Sekretarz generalny NATO wezwał kraje Sojuszu do zwiększenia zdolności obrony powietrznej o 400%

Ze względu na zagrożenie ze strony rosji NATO planuje znacząco zwiększyć inwestycje w obronność. W szczególności, na podstawie doświadczeń z wojny w Ukrainie, zdolności państw członkowskich w zakresie obrony przeciwlotniczej i przeciwrakietowej powinny zostać zwiększone o 400%.
Poinformował o tym sekretarz generalny NATO Mark Rutte podczas wystąpienia na spotkaniu w Chatham House – podaje Ukrinform.

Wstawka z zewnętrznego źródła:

(** Validating twice is validating once: each validated value is in the
    canonical form the validator itself accepts unchanged. *)
Theorem revalidation_is_identity (idsParam vsParam incParam : option string) :
  validateCoinIds (Some (validateCoinIds idsParam)) = validateCoinIds idsParam
  /\ validateCurrency (Some (validateCurrency vsParam)) = validateCurrency vsParam
  /\ validateBoolean (Some (validateBoolean incParam "true")) "true"
     = validateBoolean incParam "true".
Proof.
  split; [|split].
  - apply validateCoinIds_fixed, validateCoinIds_ok.
  - apply validateCurrency_fixed, validateCurrency_allowed.
  - destruct (validateBoolean_literal incParam) as [-> | ->]; reflexivity.
Qed.

(** Identifiers and currencies are matched without regard to case: two raw
    values that differ only in the case of their letters validate to the
    same value. *)
Theorem validation_ignores_case (p1 p2 : string) :
  toLowerCase p1 = toLowerCase p2 ->
  validateCoinIds (Some p1) = validateCoinIds (Some p2)
  /\ validateCurrency (Some p1) = validateCurrency (Some p2).
Proof.
  intros H. split.
  - rewrite <- (validateCoinIds_lower p1), <- (validateCoinIds_lower p2). now rewrite H.
  - rewrite <- (validateCurrency_lower p1), <- (validateCurrency_lower p2). now rewrite H.
Qed.

(** [Bitcoin,ETHEREUM] and [bitcoin,Ethereum]. *)
Lemma validation_ignores_case_witness :
  validateCoinIds (Some "Bitcoin,ETHEREUM") = validateCoinIds (Some "bitcoin,Ethereum")
  /\ validateCurrency (Some "Bitcoin,ETHEREUM")
     = validateCurrency (Some "bitcoin,Ethereum").
Proof.
  apply (validation_ignores_case "Bitcoin,ETHEREUM" "bitcoin,Ethereum").
  reflexivity.
Defined.

(** The flag, by contrast, is matched exactly. *)
Example validateBoolean_is_case_sensitive :
  validateBoolean (Some "FALSE") "true" = "true"
  /\ validateBoolean (Some "false") "true" = "false".
Proof. split; reflexivity. Qed.

Lemma param_free (x : ascii) (idsParam vsParam incParam : option string) :
  param_char x = false ->
  occurrences x (validateCoinIds idsParam) = 0%nat
  /\ occurrences x (validateCurrency vsParam) = 0%nat
  /\ occurrences x (validateBoolean incParam "true") = 0%nat.
Proof.
  intros Hx. repeat split; apply (occurrences_outside param_char); try assumption.
  - apply validateCoinIds_param_chars.
  - apply validateCurrency_param_chars.
  - apply validateBoolean_param_chars.
Qed.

„Faktem jest, że zagrożenie nie zniknie, nawet gdy wojna w Ukrainie się zakończy. Nasze decyzje dotyczące wydatków obronnych zostały dostosowane do planów operacyjnych NATO oraz naszych celów w zakresie zdolności. To one określają, jakie siły i środki muszą zapewnić sojusznicy. W ubiegłym tygodniu ministrowie obrony uzgodnili ambitne nowe cele. Szczegóły są jednak tajne” – zaznaczył Rutte.
Dodał, że Sojusz Północnoatlantycki musi zwiększyć swoje zdolności w zakresie obrony powietrznej i przeciwrakietowej aż o 400%.
„Widzimy w Ukrainie, jak rosja sieje terror z powietrza. Dlatego musimy wzmocnić naszą tarczę, by chronić nasze niebo” – podkreślił.
Rutte zaznaczył również, że trwałe zawieszenie broni w Ukrainie stworzy warunki, w których rosja będzie mogła aktywniej odbudowywać swoje arsenały, co w przyszłości może stanowić zagrożenie dla państw członkowskich NATO.